(* ===== verification/Visualizer.v ===== *)
(** * The rollout visualizer

    [components/explain/RolloutVisualizer.tsx]: what the grid tells about
    [evaluate], square by square. *)
From S2P Require Import Prelude JsMap Types Hash Evaluate.

(** ** [RolloutVisualizer.tsx] *)
Module Visualizer.

Definition GRID : Z := 10.
Definition SAMPLE : list jstr := map (λ i, js "user-" ++ show (Z.of_nat i + 1)) (seq 0 100).

Inductive CellState := OnRollout | OnTargeted | Off.
#[export] Instance CellState_eq_dec : EqDecision CellState.
Proof. solve_decision. Defined.

Record Cell := mkCell { user : jstr; bucket : Z }.

(** The comparator of the sort: bucket, then name. *)
Definition cell_le (a b : Cell) : Prop :=
  bucket a < bucket b ∨ (bucket a = bucket b ∧ str_ltb (user b) (user a) = false).
#[export] Instance cell_le_dec : RelDecision cell_le.
Proof. intros a b. unfold cell_le. apply _. Defined.

Definition cells (key : jstr) : list Cell :=
  merge_sort cell_le (map (λ u, mkCell u (rolloutBucket key u)) SAMPLE).

(** The hooks' state of one mounted visualizer. *)
Record state := mkState { pct : Z; prevFlagPct : Z; selected : option jstr; focusIdx : Z }.

Definition mount (flag : EvaluableFlag) : state :=
  mkState (ef_rollout_percentage flag) (ef_rollout_percentage flag) None 0.

(** The set-state during render: follow the flag's own percentage. *)
Definition sync (flag : EvaluableFlag) (s : state) : state :=
  if ef_rollout_percentage flag =? prevFlagPct s then s
  else mkState (ef_rollout_percentage flag) (ef_rollout_percentage flag) (selected s) (focusIdx s).

Definition explored (flag : EvaluableFlag) (s : state) : EvaluableFlag := with_pct flag (pct s).

Definition stateOf (f : EvaluableFlag) (c : Cell) : CellState :=
  let t := evaluate (Some f) (user c) in
  if negb (et_on t) then Off
  else if decide (et_reason t = Targeted) then OnTargeted else OnRollout.

Definition onCount (f : EvaluableFlag) (l : list Cell) : Z :=
  Z.of_nat (length (filter (λ c, stateOf f c ≠ Off) l)).

Definition dirty (flag : EvaluableFlag) (s : state) : bool := negb (pct s =? ef_rollout_percentage flag).

Inductive key := ArrowRight | ArrowLeft | ArrowDown | ArrowUp | Home | End | OtherKey.

(** [onGridKeyDown] on a grid of [n] cells; [None] leaves the event alone. *)
Definition next_focus (k : key) (n focusIdx : Z) : option Z :=
  match k with
  | ArrowRight => Some (Z.min (focusIdx + 1) (n - 1))
  | ArrowLeft => Some (Z.max (focusIdx - 1) 0)
  | ArrowDown => Some (Z.min (focusIdx + GRID) (n - 1))
  | ArrowUp => Some (Z.max (focusIdx - GRID) 0)
  | Home => Some 0
  | End => Some (n - 1)
  | OtherKey => None
  end.

Inductive event := Drag (v : Z) | ResetPct | ClickCell (u : jstr) | FocusCell (i : Z) | KeyDown (k : key).

Definition handle (flag : EvaluableFlag) (e : event) (s : state) : state :=
  match e with
  | Drag v => mkState v (prevFlagPct s) (selected s) (focusIdx s)
  | ResetPct => mkState (ef_rollout_percentage flag) (prevFlagPct s) (selected s) (focusIdx s)
  | ClickCell u =>
      mkState (pct s) (prevFlagPct s)
        (if bool_decide (selected s = Some u) then None else Some u) (focusIdx s)
  | FocusCell i => mkState (pct s) (prevFlagPct s) (selected s) i
  | KeyDown k =>
      match next_focus k (Z.of_nat (length (cells (ef_key flag)))) (focusIdx s) with
      | Some i => mkState (pct s) (prevFlagPct s) (selected s) i
      | None => s
      end
  end.

(** One square as the markup shows it. *)
Record square := mkSquare {
  sq_state : CellState; sq_tabIndex : Z; sq_pressed : bool; sq_label : jstr; sq_title : jstr }.

Definition square_of (flag : EvaluableFlag) (highlightUser : option jstr) (s : state) (i : Z) (c : Cell) : square :=
  let st := stateOf (explored flag s) c in
  let isSel := bool_decide (selected s = Some (user c)) in
  let isHighlight := bool_decide (highlightUser = Some (user c)) in
  mkSquare st (if i =? focusIdx s then 0 else -1) isSel
    (user c ++ js ": bucket " ++ show (bucket c) ++ js ", "
     ++ (if decide (st = Off) then js "off" else js "on")
     ++ (if decide (st = OnTargeted) then js " (targeted)" else [])
     ++ (if isHighlight then js ", current user" else []))
    (user c ++ js " · bucket " ++ show (bucket c)).

(** The selected user's roll: its verdict line. *)
Definition SelectedRoll (flag : EvaluableFlag) (u : jstr) (b : Z) : jstr :=
  let t := evaluate (Some flag) u in
  js "= " ++ show b ++
  if decide (et_reason t = Targeted) then js "  → but " ++ u ++ js " is targeted → ON"
  else js "  → " ++ show b ++ js " < " ++ show (ef_rollout_percentage flag) ++ js "? "
       ++ if et_on t then js "yes → ON" else js "no → OFF".

(** The line above it: what was hashed. *)
Definition roll_formula (flag : EvaluableFlag) (u : jstr) : jstr :=
  js "fnv1a32(" ++ [34] ++ et_hashInput (evaluate (Some flag) u) ++ [34] ++ js ") % 100".

Record view := mkView {
  v_title : jstr; v_count : jstr; v_squares : list square; v_legend_current : option jstr;
  v_slider : Z; v_actual : jstr; v_reset : bool; v_roll : option (jstr * jstr) }.

Definition RolloutVisualizer (flag : EvaluableFlag) (highlightUser : option jstr) (s : state) : view :=
  let l := cells (ef_key flag) in
  mkView (show (pct s) ++ js "%")
    (show (onCount (explored flag s) l) ++ js " of " ++ show (Z.of_nat (length l)) ++ js " sample users on")
    (imap (λ i c, square_of flag highlightUser s (Z.of_nat i) c) l)
    (match highlightUser with
     | Some (c :: u) => Some (js "Current user (" ++ (c :: u) ++ js ")")
     | _ => None
     end)
    (pct s) (show (ef_rollout_percentage flag) ++ js "%") (dirty flag s)
    (match selected s with
     | Some u => match head (filter (λ c, user c = u) l) with
                 | Some c => Some (roll_formula (explored flag s) (user c),
                              SelectedRoll (explored flag s) (user c) (bucket c))
                 | None => None
                 end
     | None => None
     end).

(** ** Lemmas *)
Lemma str_ltb_total a b : str_ltb a b = false → str_ltb b a = false → a = b.
Proof.
  revert b. induction a as [|x a IH]; intros [|y b]; simpl; try done.
  intros [H1%Z.ltb_ge H2]%orb_false_iff [H3%Z.ltb_ge H4]%orb_false_iff.
  assert (x = y) as -> by lia. rewrite Z.eqb_refl in H2, H4. simpl in H2, H4. f_equal. by apply IH.
Qed.

Lemma str_ltb_trans a b c : str_ltb a b = true → str_ltb b c = true → str_ltb a c = true.
Proof.
  revert b c. induction a as [|x a IH]; intros [|y b] [|z c]; simpl; try done.
  rewrite !orb_true_iff, !andb_true_iff, !Z.ltb_lt, !Z.eqb_eq.
  intros [?|[-> ?]] [?|[-> ?]]; [left; lia | by left | by left | right; eauto].
Qed.

Lemma str_ltb_irrefl a : str_ltb a a = false.
Proof. induction a as [|x a IH]; [done|]. simpl. by rewrite IH, Z.ltb_irrefl, andb_false_r. Qed.

Lemma str_ltb_asym a b : str_ltb a b = true → str_ltb b a = false.
Proof.
  intros Hab. destruct (str_ltb b a) eqn:Hba; [|done].
  pose proof (str_ltb_trans _ _ _ Hab Hba) as Haa. by rewrite str_ltb_irrefl in Haa.
Qed.

#[export] Instance cell_le_total : Total cell_le.
Proof.
  intros a b. unfold cell_le. destruct (Z.lt_trichotomy (bucket a) (bucket b)) as [?|[?|?]]; auto.
  destruct (str_ltb (user b) (user a)) eqn:Hl; [right; right; split; [done|by apply str_ltb_asym]|auto].
Qed.

#[export] Instance cell_le_trans : Transitive cell_le.
Proof.
  intros a b c. unfold cell_le. intros [?|[? H1]] [?|[? H2]]; [left; lia|left; lia|left; lia|].
  right. split; [lia|]. destruct (str_ltb (user c) (user a)) eqn:Hca; [|done].
  destruct (str_ltb (user a) (user b)) eqn:Hab.
  - pose proof (str_ltb_trans _ _ _ Hca Hab). congruence.
  - pose proof (str_ltb_total _ _ Hab H1) as Heq. rewrite Heq in *. congruence.
Qed.

Lemma cells_perm k : cells k ≡ₚ map (λ u, mkCell u (rolloutBucket k u)) SAMPLE.
Proof. apply merge_sort_Permutation. Qed.

Lemma cells_sorted k : StronglySorted cell_le (cells k).
Proof. apply StronglySorted_merge_sort; apply _. Qed.

Lemma cells_bucket k c : c ∈ cells k → bucket c = rolloutBucket k (user c).
Proof.
  rewrite cells_perm. change (map ?f ?l) with (f <$> l).
  intros (u & -> & _)%list_elem_of_fmap. done.
Qed.

Lemma cells_length k : length (cells k) = 100%nat.
Proof. rewrite cells_perm. unfold SAMPLE. by rewrite !length_map, length_seq. Qed.

Lemma stateOf_off f c :
  ef_enabled f = true → bucket c = rolloutBucket (ef_key f) (user c) →
  includes (ef_targeted_users f) (user c) = false →
  stateOf f c = (if bucket c <? ef_rollout_percentage f then OnRollout else Off).
Proof.
  intros He Hb Ht. unfold stateOf. rewrite evaluate_decision. unfold decision.
  rewrite He, Ht, <-Hb. simpl. destruct (bucket c <? _); [|done]. simpl.
  rewrite decide_False; [done|]. unfold evaluate. rewrite He, Ht. simpl.
  repeat case_match; simpl; congruence.
Qed.

Lemma sorted_prefix (l : list Cell) p :
  StronglySorted cell_le l →
  ∃ k, filter (λ c, bucket c < p) l = take k l ∧ filter (λ c, ¬ bucket c < p) l = drop k l.
Proof.
  induction 1 as [|c l Hl [k [IH1 IH2]] Hc]; [by exists 0%nat|].
  rewrite !filter_cons. destruct (decide (bucket c < p)) as [Hlt|Hge].
  - exists (S k). rewrite decide_False by (intros Hn; by apply Hn). simpl. by rewrite IH1, IH2.
  - exists 0%nat. simpl. rewrite decide_True by done.
    assert (Forall (λ c', ¬ bucket c' < p) l) as Hall.
    { eapply Forall_impl; [exact Hc|]. unfold cell_le. simpl. lia. }
    rewrite (filter_none _ l) by done. by rewrite (filter_all _ l).
Qed.

Lemma length_filter_mono {A} (P Q : A → Prop) `{∀ x, Decision (P x), ∀ x, Decision (Q x)} (l : list A) :
  (∀ x, P x → Q x) → (length (filter P l) ≤ length (filter Q l))%nat.
Proof.
  intros HPQ. induction l as [|x l IH]; [done|]. rewrite !filter_cons.
  destruct (decide (P x)) as [Hp|]; [rewrite decide_True by auto; simpl; lia|].
  case_decide; simpl; lia.
Qed.

Lemma filter_take_lookup (l : list Cell) p i c :
  StronglySorted cell_le l → l !! i = Some c →
  (bucket c < p ↔ (i < length (filter (λ c, (bucket c < p)%Z) l))%nat).
Proof.
  intros Hl Hi. destruct (sorted_prefix l p Hl) as (k & Ht & Hd).
  pose proof (lookup_lt_Some _ _ _ Hi) as Hlen.
  rewrite Ht, length_take. split.
  - intros Hc. destruct (decide (i < k)%nat); [lia|]. exfalso.
    assert (c ∈ drop k l) as Hin.
    { apply list_elem_of_lookup. exists (i - k)%nat. rewrite lookup_drop. by replace (k + (i - k))%nat with i by lia. }
    rewrite <-Hd in Hin. by apply list_elem_of_filter in Hin as [Hn _].
  - intros Hk. assert (c ∈ take k l) as Hin.
    { apply list_elem_of_lookup. exists i. rewrite lookup_take_lt by lia. done. }
    rewrite <-Ht in Hin. by apply list_elem_of_filter in Hin as [? _].
Qed.

(** How many sample users a percentage lets in. *)
Definition fill (k : jstr) (p : Z) : nat := length (filter (λ c, bucket c < p) (cells k)).

(** The grid fills like a meter.  For an enabled flag without a targeted
    sample user the squares at any percentage are on up to a level and off from
    there, in an order that does not depend on the percentage; the level is the
    count the heading prints, and raising the percentage raises it, so squares
    flip in place and only from off to on. *)
Theorem grid_fills_like_a_meter (f : EvaluableFlag) (p p' : Z) :
  ef_enabled f = true → (∀ u, u ∈ SAMPLE → u ∉ ef_targeted_users f) → p ≤ p' →
  let l := cells (ef_key f) in
  length l = 100%nat
  ∧ (fill (ef_key f) p ≤ fill (ef_key f) p')%nat
  ∧ onCount (with_pct f p) l = Z.of_nat (fill (ef_key f) p)
  ∧ ∀ i c, l !! i = Some c →
      stateOf (with_pct f p) c = (if decide (i < fill (ef_key f) p)%nat then OnRollout else Off)
      ∧ stateOf (with_pct f p') c = (if decide (i < fill (ef_key f) p')%nat then OnRollout else Off).
Proof.
  intros He Ht Hp l.
  assert (∀ q c, c ∈ l → stateOf (with_pct f q) c = if bucket c <? q then OnRollout else Off) as Hst.
  { intros q c Hc. unfold l in Hc. apply stateOf_off; [done|by apply cells_bucket|]. simpl.
    rewrite cells_perm in Hc. change (map ?g ?x) with (g <$> x) in Hc.
    apply list_elem_of_fmap in Hc as (u & -> & Hu). apply bool_decide_eq_false. by apply Ht. }
  split_and!; [apply cells_length | | |].
  - apply length_filter_mono. lia.
  - unfold onCount, fill. fold l. do 2 f_equal. apply filter_ext_elem. intros c Hc.
    rewrite Hst by done. destruct (Z.ltb_spec (bucket c) p); split; (done || lia).
  - intros i c Hi. pose proof (list_elem_of_lookup_2 _ _ _ Hi) as Hc. rewrite !Hst by done. unfold fill.
    pose proof (filter_take_lookup l p i c (cells_sorted _) Hi) as H1.
    pose proof (filter_take_lookup l p' i c (cells_sorted _) Hi) as H2.
    fold l. split; case_decide; destruct (Z.ltb_spec (bucket c) p), (Z.ltb_spec (bucket c) p'); tauto || lia.
Qed.

(** On a disabled flag the roll of a selected user reads as false arithmetic. *)
Lemma SelectedRoll_disabled f u b :
  ef_enabled f = false →
  SelectedRoll f u b
  = js "= " ++ show b ++ js "  → " ++ show b ++ js " < " ++ show (ef_rollout_percentage f)
    ++ js "? no → OFF".
Proof. intros He. unfold SelectedRoll, evaluate. rewrite He. done. Qed.

Example disabled_roll_misreads :
  SelectedRoll (mkEvaluableFlag (js "f") false 50 []) (js "user-1") 3 = js "= 3  → 3 < 50? no → OFF".
Proof. vm_compute. reflexivity. Qed.

Definition demo : EvaluableFlag := mkEvaluableFlag (js "dark-mode") true 25 [js "alice"].

Lemma grid_fills_like_a_meter_witness :
  let l := cells (js "dark-mode") in
  length l = 100%nat
  ∧ (fill (js "dark-mode") 25 ≤ fill (js "dark-mode") 60)%nat
  ∧ onCount (with_pct demo 25) l = Z.of_nat (fill (js "dark-mode") 25)
  ∧ ∀ i c, l !! i = Some c →
      stateOf (with_pct demo 25) c = (if decide (i < fill (js "dark-mode") 25)%nat then OnRollout else Off)
      ∧ stateOf (with_pct demo 60) c = (if decide (i < fill (js "dark-mode") 60)%nat then OnRollout else Off).
Proof.
  apply (grid_fills_like_a_meter demo 25 60); [reflexivity| |lia].
  apply Forall_forall, (bool_decide_unpack _). vm_compute. exact I.
Defined.
End Visualizer.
________________
● **Problem to work on**:
Give only the lines from the one holding "25 ≤ fill (js" through the one holding "apply (grid_fills_like_a_meter demo", each restated exactly as it appears above.

● **Result**:
  ∧ (fill (js "dark-mode") 25 ≤ fill (js "dark-mode") 60)%nat
  ∧ onCount (with_pct demo 25) l = Z.of_nat (fill (js "dark-mode") 25)
  ∧ ∀ i c, l !! i = Some c →
      stateOf (with_pct demo 25) c = (if decide (i < fill (js "dark-mode") 25)%nat then OnRollout else Off)
      ∧ stateOf (with_pct demo 60) c = (if decide (i < fill (js "dark-mode") 60)%nat then OnRollout else Off).
Proof.
  apply (grid_fills_like_a_meter demo 25 60); [reflexivity| |lia].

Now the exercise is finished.